These full results are presented in Table 1 below.
Table 1: The effect of alcohol on intimate partner violence in sub
The Strength of the Alcohol-Intimate Partner Violence Link in sub-Saharan
a. Effect of Alcohol on Physical Intimate Partner Violence
Figure 8 showed the result of the meta-analysis to determine the
strength of the alcohol-physical intimate partner violence in ten
sub-Saharan Africa countries. A total of 22,120 participants were used
in the study. Of these numbers, 6,271 were in the group of women whose
husbands drink abuse alcohol while 15,849 were in the group of were in
the group of women whose husbands/partners do not abuse alcohol. While
2,576 women reported experiencing physical intimate partner violence in
the first group, a total of 2,698 women reported physical IPV in the
other group. The results show the test for heterogeneity, I2=93%
indicating a high degree of heterogeneity between the ten countries
included in the analysis. The odds ratio is 2.91 (95% CI (2.24-3.79)
showing that there is a strong association between alcohol and physical
intimate partner violence in sub-Saharan Africa. The overall effect Z
=7.96 and was statistically significant (p<0.00001). This indicates
that the strength of the alcohol-physical IPV link is strong in
sub-Saharan Africa.
Figure 8: Effect of Alcohol on Physical IPV in SSA.
b. Effect of Alcohol on Sexual Intimate Partner Violence
The meta-analysis to determine the effect of alcohol on sexual IPV is
presented in Figure 9. A total of 22,104 women were included in the
study. 6,266 were in the alcohol abuse group while 15,838 were in the
non- alcohol abuse group. Of the 6,266 women in the alcohol abuse group,
971 reported experiencing sexual IPV while 1,006 reported sexual IPV in
the non-alcohol abuse group. The above results show an I2 value of 70%
indicating heterogeneity between studies. An OR of 2.15
(95%CI=1.78-2.60) means that women in sub-Saharan Africa are two times
more likely to report sexual violence when their husbands/partners abuse
alcohol than when they do not. An odd ratio of 2.15 shows that there is
a small effect size for the alcohol-sexual violence link in sub-Saharan
Africa. The overall effect Z=7.87 (0.00001) is highly significant
indicating that the effect of alcohol on IPV is highly significant.

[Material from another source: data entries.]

(* ===== verification/Simd.v ===== *)
(** * Integer SIMD registers

    Models the integer operations of [diskann-wide] that the distance kernels use, after the
    emulated registers ([diskann-wide/src/emulated.rs], [reference.rs]), which that crate
    declares to be the ground truth for every back-end.

    - a register is the list of its lanes; unsigned lanes are integers below [2^w], signed ones
      are integers between [-2^(w-1)] and [2^(w-1)];
    - a load reads the byte string behind the pointer, [None] when it leaves the memory;
    - [≡₃₂]: equality modulo [2^32], with the rules by which sums of lanes are rewritten. *)

From S2P Require Import Prelude Bytes.
Local Open Scope Z_scope.

(** ** Scalars *)

(** The signed and the unsigned integer of [w] bits with the bits of [z]. *)
Definition as_signed (w z : Z) : Z := (z + 2 ^ (w - 1)) mod 2 ^ w - 2 ^ (w - 1).
Definition as_unsigned (w z : Z) : Z := z mod 2 ^ w.

(** [ReferenceScalarOps] of the integers: arithmetic wraps around. *)
Definition expected_add (wrap : Z → Z) (x y : Z) : Z := wrap (x + y).
Definition expected_sub (wrap : Z → Z) (x y : Z) : Z := wrap (x - y).
Definition expected_mul (wrap : Z → Z) (x y : Z) : Z := wrap (x * y).
Definition expected_fma (wrap : Z → Z) (x y acc : Z) : Z := wrap (wrap (x * y) + acc).

(** [ReferenceIntegerOps::expected_shr_] of an unsigned integer of [w] bits. *)
Definition expected_shr (w x n : Z) : Z := if w <=? n then 0 else Z.shiftr x n.

Abbreviation i16_of := (as_signed 16) (only parsing).
Abbreviation i32_of := (as_signed 32) (only parsing).
Abbreviation u32_of := (as_unsigned 32) (only parsing).

(** ** Lane-wise operations *)

Definition splat {A} (lanes : nat) (v : A) : list A := replicate lanes v.
Definition simd_add (wrap : Z → Z) : list Z → list Z → list Z := zip_with (expected_add wrap).
Definition simd_sub (wrap : Z → Z) : list Z → list Z → list Z := zip_with (expected_sub wrap).
Definition simd_and : list Z → list Z → list Z := zip_with Z.land.
Definition simd_shr (w : Z) (v : list Z) (n : Z) : list Z := map (λ x, expected_shr w x n) v.
(** The inner product of packed slices of the same width of 1 to 7 bits, on every
    architecture: as for the squared distance, with the sum of the products of the values. *)
Theorem inner_product_correct debug arch N x y :
  (1 ≤ N ≤ 7)%nat → slice_wf N (Dense N) x → slice_wf N (Dense N) y →
  let d := sum2 Z.mul (values (Unsigned N) (Dense N) x) (values (Unsigned N) (Dense N) y) in
  (bs_len x ≠ bs_len y → inner_product debug arch N x y = Some (Err unequal_lengths)) ∧
  (bs_len x = bs_len y → debug = false ∨ d < 2 ^ 31 →
   inner_product debug arch N x y = Some (Ok (d mod 2 ^ 32))).
Proof.
  intros HN Hx Hy d. split; [by apply inner_product_unequal|]. intros He. unfold d. clear d.
  rewrite distance_values by (done || lia). set (len := Z.to_nat (bs_len x)).
  pose proof (slices_same N x y Hx Hy He) as Hxy. fold len in Hxy. intros Hd.
  widths N; destruct arch; cbn [inner_product];
    match goal with
    | |- bitvector_op _ _ _ _ = _ => exact (proj2 (bits_1_ok debug x y len Hxy) Hd)
    | |- inner_product_scalar _ _ _ _ _ = _ => apply ip_scalar_ok; (done || lia)
    | |- inner_product_v3_2 _ _ _ = _ => exact (proj1 (ip_2_ok debug x y len Hxy Hd))
    | |- inner_product_v4_2 _ _ _ = _ => exact (proj1 (proj2 (ip_2_ok debug x y len Hxy Hd)))
    | |- inner_product_neon_2 _ _ _ = _ => exact (proj2 (proj2 (ip_2_ok debug x y len Hxy Hd)))
    | |- inner_product_v3_4 _ _ _ = _ => exact (proj1 (ip_4_ok debug x y len Hxy Hd))
    | |- inner_product_v4_4 _ _ _ = _ => exact (proj1 (proj2 (ip_4_ok debug x y len Hxy Hd)))
    | |- inner_product_neon_4 _ _ _ = _ => exact (proj2 (proj2 (ip_4_ok debug x y len Hxy Hd)))
    end.
Qed.

Lemma squared_l2_correct_witness :
  let x := mkBitSlice (replicate 37 0x5a) 73 in
  let y := mkBitSlice (replicate 37 0x13) 73 in
  squared_l2 true V4 4 x y = Some (Ok 2389).
Proof.
  intros x y. destruct (squared_l2_correct true V4 4 x y) as [_ H].
  - lia.
  - split_and!; [by apply Forall_replicate|cbn; lia|cbn; lia|intros []; reflexivity].
  - split_and!; [by apply Forall_replicate|cbn; lia|cbn; lia|intros []; reflexivity].
  - rewrite H; [reflexivity|reflexivity|right; vm_compute; reflexivity].
Defined.

Lemma inner_product_correct_witness :
  let x := mkBitSlice (replicate 87 0x5a) 347 in
  let y := mkBitSlice (replicate 87 0x13) 347 in
  inner_product true Neon 2 x y = Some (Ok 609).
Proof.
  intros x y. destruct (inner_product_correct true Neon 2 x y) as [_ H].
  - lia.
  - split_and!; [by apply Forall_replicate|cbn; lia|cbn; lia|intros []; reflexivity].
  - split_and!; [by apply Forall_replicate|cbn; lia|cbn; lia|intros []; reflexivity].
  - rewrite H; [reflexivity|reflexivity|right; vm_compute; reflexivity].
Defined.

(** Bits as values -1 and 1. *)
Lemma values_binary s :
  slice_wf 1 (Dense 1) s →
  values Binary (Dense 1) s = map (λ v, Z.shiftl v 1 - 1) (vals 1 (bs_data s) (Z.to_nat (bs_len s))).
Proof.
  intros Hs. unfold values, vals. pose proof (proj1 (proj2 Hs)) as H0. rewrite Z2Nat.id by done.
  etrans; [|symmetry; apply map_map]. apply omap_all. intros i Hi%elem_of_seqZ.
  unfold slice_get, get_unchecked. rewrite (proj2 (Z.leb_gt _ _)) by lia.
  rewrite debug_assert_true by (apply Z.ltb_lt; lia). cbn [mbind option_bind perm_unpack Dense].
  by rewrite (dense_unpack_field 1 ltac:(lia) false _ (bs_len s)) by (done || lia).
Qed.
(* ===== verification/DiskIo.v ===== *)
(** * Sequential input and output of the disk index ([diskann-disk/src/storage])

    - the files of a storage provider ([diskann-providers/src/storage/file_storage_provider.rs]):
      a map from names to bytes, readers and writers as cursors with the standard library's
      [read_exact], [write_all] and [seek];
    - Section [reader]: [CachedReader] ([cached_reader.rs]), which reads ahead in blocks;
    - Section [writer]: [CachedWriter] ([cached_writer.rs]), which writes behind in blocks.

    A computation ([comp]) panics ([None]), fails with an error, or succeeds.  Subtractions on
    unsigned integers that underflow and slices out of range are panics.  A reader is a snapshot
    of its file: nothing of the modelled code writes a file that it has open for reading.

    The theorems: reading through the cache is reading the file in order, whatever the size of
    the cache and of the reads, with an error exactly when the file is exhausted; and writing
    through the cache appends, in order. *)

From stdpp Require Export gmap strings.
From S2P Require Export Prelude Bytes.

(** ** Errors and computations *)

(** The [ErrorKind]s the modelled code uses, and the errors of [std::io] it passes on. *)
Inductive DiskError :=
| IndexError
| IndexConfigError
| SerdeError
| DiskIOAlignmentError
| MaxDegreeOverflow
| MaxDegreeUnsupportedLayoutVersion
| NotFound
| UnexpectedEof
| IoOther.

These results imply that the strength of the alcohol-sexual IPV link is
weak in sub-Saharan Africa.
Figure 9: Effect of Alcohol on Sexual Intimate Partner Violence in sub-Saharan Africa.
c. Effect of Alcohol on Emotional Intimate Partner Violence
A total of 22,112 respondents took part in the study to deter-mine
the effect of alcohol on emotional intimate partner violence. A total of
5,151 participants reported experiencing emotional intimate partner
violence. Of this number, 2,182 reported that their husbands abuse
alcohol while 2,969 reported that their husbands never abuse alcohol.

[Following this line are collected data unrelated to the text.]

(* ===== verification/DiskGraph.v ===== *)
(** * Reading the disk index ([diskann-disk/src/search/provider])

    - the trait [AlignedFileReader] as a class, with the laws of a reader whose file does not
      change, and the reader over a storage provider
      ([aligned_file_reader/{aligned_read.rs,reader/storage_provider.rs}]) as its instance;
    - Section [sector]: [DiskSectorGraph] ([disk_sector_graph.rs]), which fetches sectors;
    - Section [provider]: [DiskVertexProvider] ([disk_vertex_provider.rs]), which decodes nodes,
      and [get_header] ([disk_vertex_provider_factory.rs]);
    - the trait [VertexProvider] as a class, and [ensure_vertex_loaded] ([disk_provider.rs]), which
      loads and decodes a batch through it.

    Vectors are kept as the bytes of their elements (the source copies raw memory).  The
    deserializer of the associated data is a parameter.  Allocations succeed, and the buffer of
    a sector graph starts at an aligned address.  The state a failed call leaves is not modelled:
    the callers give up, and the next batch starts by clearing it. *)

From S2P Require Import DiskIo DiskHeader DiskLayout.

Definition DEFAULT_DISK_SECTOR_LEN : nat := 4096.

(** ** Aligned reads *)

(** A reader: the alignment it asks for, and a batch of reads (offset and length of each). *)
Class AlignedFileReader (R : Type) := {
  alignment : nat;
  afr_read : R → list (nat * nat) → comp (list (list Z) * R);
}.

Definition aligned (al : nat) (req : nat * nat) : Prop := req.1 mod al = 0 ∧ req.2 mod al = 0.

(** A file that can be read anywhere inside, any number of times. *)
Class ReaderLaws (R : Type) `{AlignedFileReader R} := {
  contents : R → list Z;
  alignment_pos : 0 < alignment (R:=R);
  afr_read_ok : ∀ r reqs,
    Forall (aligned (alignment (R:=R))) reqs →
    Forall (λ req, req.1 + req.2 ≤ length (contents r)) reqs →
    ∃ r', afr_read r reqs = ret ((λ req, take req.2 (drop req.1 (contents r))) <$> reqs, r') ∧
          contents r' = contents r;
}.

(** [AlignedRead::assert_is_aligned] and [AlignedRead::new] *)
Definition assert_is_aligned (al val : nat) : comp () :=
  if val mod al =? 0 then ret tt else throw DiskIOAlignmentError.

Definition aligned_read_new (al ptr offset len : nat) : comp (nat * nat) :=
  let* _ := assert_is_aligned al ptr in
  let* _ := assert_is_aligned al len in
  let* _ := assert_is_aligned al offset in
  ret (offset, len).

(** [StorageProviderAlignedFileReader]: the file is loaded at once, a read out of range panics. *)
Record StorageProviderAlignedFileReader := mkStorageReader { sp_data : list Z }.

Definition storage_reader_new (s : Storage) (name : string) :
    comp StorageProviderAlignedFileReader :=
  let* len := get_length s name in
  let* r := open_reader s name in
  let* (data, _) := read_exact len r in
  ret (mkStorageReader data).

Fixpoint storage_read (data : list Z) (reqs : list (nat * nat)) : comp (list (list Z)) :=
  match reqs with
  | [] => ret []
  | (offset, len) :: reqs =>
      let* b := lift (slice offset len data) in
      let* bs := storage_read data reqs in
      ret (b :: bs)
  end.

#[export] Instance storage_reader : AlignedFileReader StorageProviderAlignedFileReader := {
  alignment := 1;
  afr_read r reqs := let* bs := storage_read (sp_data r) reqs in ret (bs, r);
}.

Lemma storage_read_ok data reqs :
  Forall (λ req, req.1 + req.2 ≤ length data) reqs →
  storage_read data reqs = ret ((λ req, take req.2 (drop req.1 data)) <$> reqs).
Proof.
  induction 1 as [|[o n] reqs Hr _ IH]; [done|]. simpl in *.
  by rewrite slice_ok, comp_bind_lift, IH by done.
Qed.

#[export] Program Instance storage_laws : ReaderLaws StorageProviderAlignedFileReader := {
  contents := sp_data;
}.
Next Obligation. simpl. lia. Qed.
Next Obligation. intros r reqs _ H. simpl. rewrite storage_read_ok by done. eauto. Qed.

Lemma storage_reader_new_ok s name file :
  s !! name = Some file → storage_reader_new s name = ret (mkStorageReader file).
Proof.
  intros H. unfold storage_reader_new, get_length, open_reader. rewrite H, !comp_bind_ret.
  rewrite read_exact_ok, comp_bind_ret by (simpl; lia). simpl. by rewrite drop_0, firstn_all.
Qed.

(** ** Sectors *)

Section sector.

Context {R : Type} `{!AlignedFileReader R}.

Record DiskSectorGraph := mkSector {
  sector_reader : R;
  sectors_data : list Z;
  cur_sector_idx : nat;
  num_nodes_per_sector : nat;
  sg_node_len : nat;
  max_n_batch_sector_read : nat;
  num_sectors_per_node : nat;
  sg_block_size : nat;
}.

(** [DiskSectorGraph::new] *)
Definition sector_graph_new (r : R) (h : GraphHeader) (max_batch : nat) : DiskSectorGraph :=
  let bsize := if ((major (layout_version h) =? 0) && (minor (layout_version h) =? 0)) ||
                  (block_size h =? 0)
               then DEFAULT_DISK_SECTOR_LEN else block_size h in
  let per_sector := num_nodes_per_block (metadata h) in
  let nlen := node_len (metadata h) in
  let per_node := if 0 <? per_sector then 1 else div_ceil nlen bsize in
  mkSector r (replicate (max_batch * per_node * bsize) 0%Z) 0 per_sector nlen max_batch per_node bsize.

Definition sector_reconfigure (max_batch : nat) (g : DiskSectorGraph) : DiskSectorGraph :=
  if max_n_batch_sector_read g <? max_batch then
    mkSector (sector_reader g)
      (replicate (max_batch * num_sectors_per_node g * sg_block_size g) 0%Z) (cur_sector_idx g)
      (num_nodes_per_sector g) (sg_node_len g) max_batch (num_sectors_per_node g) (sg_block_size g)
  else g.

Definition sector_reset (g : DiskSectorGraph) : DiskSectorGraph :=
  mkSector (sector_reader g) (sectors_data g) 0 (num_nodes_per_sector g) (sg_node_len g)
    (max_n_batch_sector_read g) (num_sectors_per_node g) (sg_block_size g).

Definition len_per_node (g : DiskSectorGraph) : nat := num_sectors_per_node g * sg_block_size g.

(** The read requests, one chunk of the buffer after the other. *)
Fixpoint read_requests (ptr len bsize : nat) (sectors : list nat) : comp (list (nat * nat)) :=
  match sectors with
  | [] => ret []
  | sector_id :: sectors =>
      let* req := aligned_read_new (alignment (R:=R)) ptr (sector_id * bsize) len in
      let* reqs := read_requests (ptr + len) len bsize sectors in
      ret (req :: reqs)
  end.

(** [read_graph] *)
Definition read_graph (sectors_to_fetch : list nat) (g : DiskSectorGraph) : comp DiskSectorGraph :=
  let* room := lift (usub (max_n_batch_sector_read g) (cur_sector_idx g)) in
  if room <? length sectors_to_fetch then throw IndexError
  else
    let len := len_per_node g in
    if len =? 0 then throw IndexError
    else
      let start := cur_sector_idx g * len in
      let* _ := lift (slice start (length sectors_to_fetch * len) (sectors_data g)) in
      let* reqs := read_requests start len (sg_block_size g) sectors_to_fetch in
      let* (bufs, r) := afr_read (sector_reader g) reqs in
      let* data := lift (copy_at start (concat bufs) (sectors_data g)) in
      ret (mkSector r data (cur_sector_idx g + length sectors_to_fetch) (num_nodes_per_sector g)
             (sg_node_len g) (max_n_batch_sector_read g) (num_sectors_per_node g) (sg_block_size g)).

Definition get_sector_buf (local_sector_idx : nat) (g : DiskSectorGraph) : option (list Z) :=
  slice (local_sector_idx * len_per_node g) (len_per_node g) (sectors_data g).

Definition get_node_offset (vertex_id : nat) (g : DiskSectorGraph) : nat :=
  if num_nodes_per_sector g =? 0 then 0
  else vertex_id mod num_nodes_per_sector g * sg_node_len g.

Definition node_disk_buf (node_index_local vertex_id : nat) (g : DiskSectorGraph) :
    option (list Z) :=
  sector_buf ← get_sector_buf node_index_local g;
  slice (get_node_offset vertex_id g) (sg_node_len g) sector_buf.

Definition node_sector_index (vertex_id : nat) (g : DiskSectorGraph) : nat :=
  1 + (if num_nodes_per_sector g =? 0 then vertex_id * num_sectors_per_node g
       else vertex_id / num_nodes_per_sector g).

End sector.
Arguments DiskSectorGraph R : clear implicits.

(** ** The vertex provider interface ([search/traits/vertex_provider.rs]) *)

Class VertexProvider (P A : Type) := {
  vp_get_vector : nat → P → comp (list Z);
  vp_get_adjacency_list : nat → P → comp (list nat);
  vp_get_associated_data : nat → P → comp A;
  vp_load_vertices : list nat → P → comp P;
  vp_process_loaded_node : nat → nat → P → comp P;
  vp_io_operations : P → nat;
  vp_vertices_loaded_count : P → nat;
  vp_clear : P → P;
}.

Section ensure.

Context {P A : Type} {VP : VertexProvider P A}.

(** [ensure_vertex_loaded] and its loop over the batch. *)
Fixpoint process_all (idx : nat) (ids : list nat) (p : P) : comp P :=
  match ids with
  | [] => ret p
  | id :: ids => let* p := vp_process_loaded_node id idx p in process_all (S idx) ids p
  end.

Definition ensure_vertex_loaded (ids : list nat) (p : P) : comp P :=
  let* p := vp_load_vertices ids p in process_all 0 ids p.

(** Batch after batch, on one provider. *)
Fixpoint load_batches (batches : list (list nat)) (p : P) : comp P :=
  match batches with
  | [] => ret p
  | ids :: batches => let* p := ensure_vertex_loaded ids p in load_batches batches p
  end.

End ensure.

(** ** Nodes *)

Section provider.

Context {R A : Type} `{!AlignedFileReader R}.
Context (vec_size : nat) (deserialize : list Z → option A).

(** The provider; [loaded_nodes] maps a vertex to the places of its lists and of its vector. *)
Record DiskVertexProvider := mkProvider {
  centroid_vertex_id : nat;
  dim : nat;
  fp_vector_len : nat;
  sector_graph : DiskSectorGraph R;
  vector_buf : list Z;
  cached_adjacency_list : list (list nat);
  cached_associated_data : list A;
  loaded_nodes : gmap nat (nat * nat);
  associated_data_size : nat;
  vp_node_len : nat;
  io_operations : nat;
  max_batch_size : nat;
}.

(** [DiskVertexProvider::new] *)
Definition provider_new (h : GraphHeader) (max_batch : nat) (r : R) : DiskVertexProvider :=
  let m := metadata h in
  mkProvider (medoid m) (dims m) (dims m * vec_size) (sector_graph_new r h max_batch)
    (replicate (max_batch * dims m * vec_size) 0%Z) [] [] ∅ (associated_data_length m) (node_len m)
    0 max_batch.

Definition get_vector (vertex_id : nat) (p : DiskVertexProvider) : comp (list Z) :=
  match loaded_nodes p !! vertex_id with
  | Some (_, idx) => lift (slice (idx * dim p * vec_size) (dim p * vec_size) (vector_buf p))
  | None => throw IndexError
  end.

Definition get_adjacency_list (vertex_id : nat) (p : DiskVertexProvider) : comp (list nat) :=
  match loaded_nodes p !! vertex_id with
  | Some (vec_idx, _) => lift (cached_adjacency_list p !! vec_idx)
  | None => throw IndexError
  end.

Definition get_associated_data (vertex_id : nat) (p : DiskVertexProvider) : comp A :=
  match loaded_nodes p !! vertex_id with
  | Some (vec_idx, _) => lift (cached_associated_data p !! vec_idx)
  | None => throw IndexError
  end.

Definition clear_before_next_read (p : DiskVertexProvider) : DiskVertexProvider :=
  mkProvider (centroid_vertex_id p) (dim p) (fp_vector_len p) (sector_reset (sector_graph p))
    (vector_buf p) [] [] ∅ (associated_data_size p) (vp_node_len p) (io_operations p)
    (max_batch_size p).

Definition provider_reconfigure (max_batch : nat) (p : DiskVertexProvider) : DiskVertexProvider :=
  if max_batch_size p <? max_batch then
    let p := clear_before_next_read p in
    mkProvider (centroid_vertex_id p) (dim p) (fp_vector_len p)
      (sector_reconfigure max_batch (sector_graph p)) (replicate (max_batch * dim p * vec_size) 0%Z)
      (cached_adjacency_list p) (cached_associated_data p) (loaded_nodes p)
      (associated_data_size p) (vp_node_len p) (io_operations p) max_batch
  else p.

Definition set_sector_graph (g : DiskSectorGraph R) (p : DiskVertexProvider) : DiskVertexProvider :=
  mkProvider (centroid_vertex_id p) (dim p) (fp_vector_len p) g (vector_buf p)
    (cached_adjacency_list p) (cached_associated_data p) (loaded_nodes p)
    (associated_data_size p) (vp_node_len p) (io_operations p) (max_batch_size p).

Definition set_io_operations (n : nat) (p : DiskVertexProvider) : DiskVertexProvider :=
  mkProvider (centroid_vertex_id p) (dim p) (fp_vector_len p) (sector_graph p) (vector_buf p)
    (cached_adjacency_list p) (cached_associated_data p) (loaded_nodes p)
    (associated_data_size p) (vp_node_len p) n (max_batch_size p).

Definition fetch_nodes (nodes_to_fetch : list nat) (p : DiskVertexProvider) :
    comp DiskVertexProvider :=
  let p := provider_reconfigure (length nodes_to_fetch) p in
  let sectors := (λ id, node_sector_index id (sector_graph p)) <$> nodes_to_fetch in
  let* g := read_graph sectors (sector_graph p) in
  ret (set_sector_graph g p).

Definition load_vertices (vertex_ids : list nat) (p : DiskVertexProvider) :
    comp DiskVertexProvider :=
  let p := clear_before_next_read p in
  let* p := fetch_nodes vertex_ids p in
  ret (set_io_operations (io_operations p + length vertex_ids) p).

Definition provider_clear (p : DiskVertexProvider) : DiskVertexProvider :=
  set_io_operations 0 (clear_before_next_read p).

(** [must_cast_slice]: the bytes of [n] little-endian ids. *)
Fixpoint decode_ids (n : nat) (bytes : list Z) : list nat :=
  match n with 0 => [] | S n => get (take 4 bytes) :: decode_ids n (drop 4 bytes) end.

(** [process_loaded_node] *)
Definition process_loaded_node (vertex_id idx : nat) (p : DiskVertexProvider) :
    comp DiskVertexProvider :=
  let* node := lift (node_disk_buf idx vertex_id (sector_graph p)) in
  let* fp_vector_buf := lift (slice 0 (fp_vector_len p) node) in
  let* _ := lift (slice (idx * dim p * vec_size) (dim p * vec_size) (vector_buf p)) in
  let* vbuf := lift (copy_at (idx * dim p * vec_size) fp_vector_buf (vector_buf p)) in
  let neighbor_and_data_buf := drop (fp_vector_len p) node in
  let* count := lift (slice 0 4 neighbor_and_data_buf) in
  let num_neighbors := get count in
  match slice 4 (num_neighbors * 4) neighbor_and_data_buf with
  | None => throw SerdeError
  | Some buf =>
      let* data_end := lift (usub (vp_node_len p) (fp_vector_len p)) in
      let* start := lift (usub data_end (associated_data_size p)) in
      let* data := lift (slice start (associated_data_size p) neighbor_and_data_buf) in
      match deserialize data with
      | None => throw SerdeError
      | Some a =>
          ret (mkProvider (centroid_vertex_id p) (dim p) (fp_vector_len p) (sector_graph p) vbuf
                 (cached_adjacency_list p ++ [decode_ids num_neighbors buf])
                 (cached_associated_data p ++ [a])
                 (<[vertex_id := (size (loaded_nodes p), idx)]> (loaded_nodes p))
                 (associated_data_size p) (vp_node_len p) (io_operations p) (max_batch_size p))
      end
  end.

#[local] Instance disk_vertex_provider : VertexProvider DiskVertexProvider A := {
  vp_get_vector := get_vector;
  vp_get_adjacency_list := get_adjacency_list;
  vp_get_associated_data := get_associated_data;
  vp_load_vertices := load_vertices;
  vp_process_loaded_node := process_loaded_node;
  vp_io_operations := io_operations;
  vp_vertices_loaded_count := io_operations;
  vp_clear := provider_clear;
}.

(** [get_header]: the first 4096 bytes, without the 8-byte prefix. *)
Definition get_header (r : R) : comp GraphHeader :=
  let buffer_len := next_multiple_of header_size DEFAULT_DISK_SECTOR_LEN in
  let* req := aligned_read_new (alignment (R:=R)) buffer_len 0 buffer_len in
  let* (bufs, _) := afr_read r [req] in
  let* buf := lift (bufs !! 0) in
  header_try_from (drop 8 buf).

End provider.
Arguments DiskVertexProvider R A : clear implicits.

The result of the meta-analysis is presented in Figure 10 below. The
results above show that women whose husbands abuse alcohol are 2.36
times more likely to report emotional intimate partner violence in
sub-Saharan Africa OR=2.36 (95%1.96-2.83). This means that there is a
moderate effect size for the association between alcohol and emotional
intimate partner violence in sub-Saharan Africa. An I2 value of 85%
indicates high heterogeneity between studies. The overall effect Z was
highly significant (Z=9.15, p<0.00001)
Discussion
Prevalence of Intimate Partner Violence in SSA
In this study, the prevalence of physical intimate partner violence
is 44.9% in Zambia, 28.9% in Zimbabwe and 19.9% in Mala
wi. These values are similar to the 45%, 28% and 20% reported by Hindin
et al. [15] for Zambia, Zimbabwe and Malawi respectively. On the other
hand, the 32% and 32.2% prevalence rates reported for Kenya and Tanzania
herein are lower than the 39% reported by Hindin et al. [15] and the
48% observed by Tumwesigye et al. [16] for Uganda which is a neighboring
East African country. The percentage of physical IPV in other countries
in this study ranged from between 11.5% in Burkina Faso to 28.5% in Sao
Tome and Principe.
While some of these rates are similar to figures reported in other
sub-Saharan African countries, others are less. For instance, the 28.5%
prevalence reported here is similar to the 29% reported for Rwanda [15].
However, the 11.5% reported for Burkina Faso is lower than rates
reported anywhere in sub-Saharan Africa but similar to the 12% reported
for Haiti [3]. These differences in prevalence rates may be as a result
of the questions used to assess physical IPV.
Figure 10: Effect of Alcohol on Emotional Intimate Partner Violence in SSA.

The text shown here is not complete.